(* ===== verification/Coordinator.v ===== *)
(** The runtime coordinator (src/crates/philo-agent-runtime/src/coordinator.rs),
    with the specs, ids and channel bounds it works on (spec.rs, ids.rs,
    bounds.rs): the actor that owns the active operation, the queue of
    operations, the maintenance task and the shutdown state of an epoch.

    Module [coordinator] has the actor's state, the ends of its channels and
    one definition per method, in a state monad whose [None] is a Rust panic:
    the state at the panic is kept, because the ledger and the staging queue
    outlive the actor. A method runs without interruption; what happens between
    the methods of the event loop is in CoordinatorSystem.v. The driver task
    shares its [OperationShared] with the coordinator, through [active]. *)

From S2P Require Import Prelude RustStr Kernel Session Tools Runtime.
From S2P Require Import Operation Outlets Epoch.
Import runtime.

Module coordinator.

Abbreviation CancelReason := session.CancelReason.

(** ** bounds.rs; [usize] is 64 bits wide *)

Record ChannelBounds : Type := {
  command_cap : Z;
  control_cap : Z;
  event_cap : Z;
  queue_max : Z;
  driver_event_budget : Z;
  reliable_staging_cap : Z
}.

Definition default_bounds : ChannelBounds :=
  {| command_cap := 32; control_cap := 16; event_cap := 256; queue_max := 32;
     driver_event_budget := 32; reliable_staging_cap := 64 |}.

Inductive StartError : Type := InvalidBounds | RuntimeUnavailable (message : string).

= = =

> [What you will do] Using the listing above, retype each line exactly.

> [Response box]
(* ===== verification/Coordinator.v ===== *)
(** The runtime coordinator (src/crates/philo-agent-runtime/src/coordinator.rs),
    with the specs, ids and channel bounds it works on (spec.rs, ids.rs,
    bounds.rs): the actor that owns the active operation, the queue of
    operations, the maintenance task and the shutdown state of an epoch.

    Module [coordinator] has the actor's state, the ends of its channels and
    one definition per method, in a state monad whose [None] is a Rust panic:
    the state at the panic is kept, because the ledger and the staging queue
    outlive the actor. A method runs without interruption; what happens between
    the methods of the event loop is in CoordinatorSystem.v. The driver task
    shares its [OperationShared] with the coordinator, through [active]. *)

From S2P Require Import Prelude RustStr Kernel Session Tools Runtime.
From S2P Require Import Operation Outlets Epoch.
Import runtime.

Module coordinator.

Abbreviation CancelReason := session.CancelReason.

(** ** bounds.rs; [usize] is 64 bits wide *)

Record ChannelBounds : Type := {
  command_cap : Z;
  control_cap : Z;
  event_cap : Z;
  queue_max : Z;
  driver_event_budget : Z;
  reliable_staging_cap : Z
}.

Definition default_bounds : ChannelBounds :=
  {| command_cap := 32; control_cap := 16; event_cap := 256; queue_max := 32;
     driver_event_budget := 32; reliable_staging_cap := 64 |}.

Inductive StartError : Type := InvalidBounds | RuntimeUnavailable (message : string).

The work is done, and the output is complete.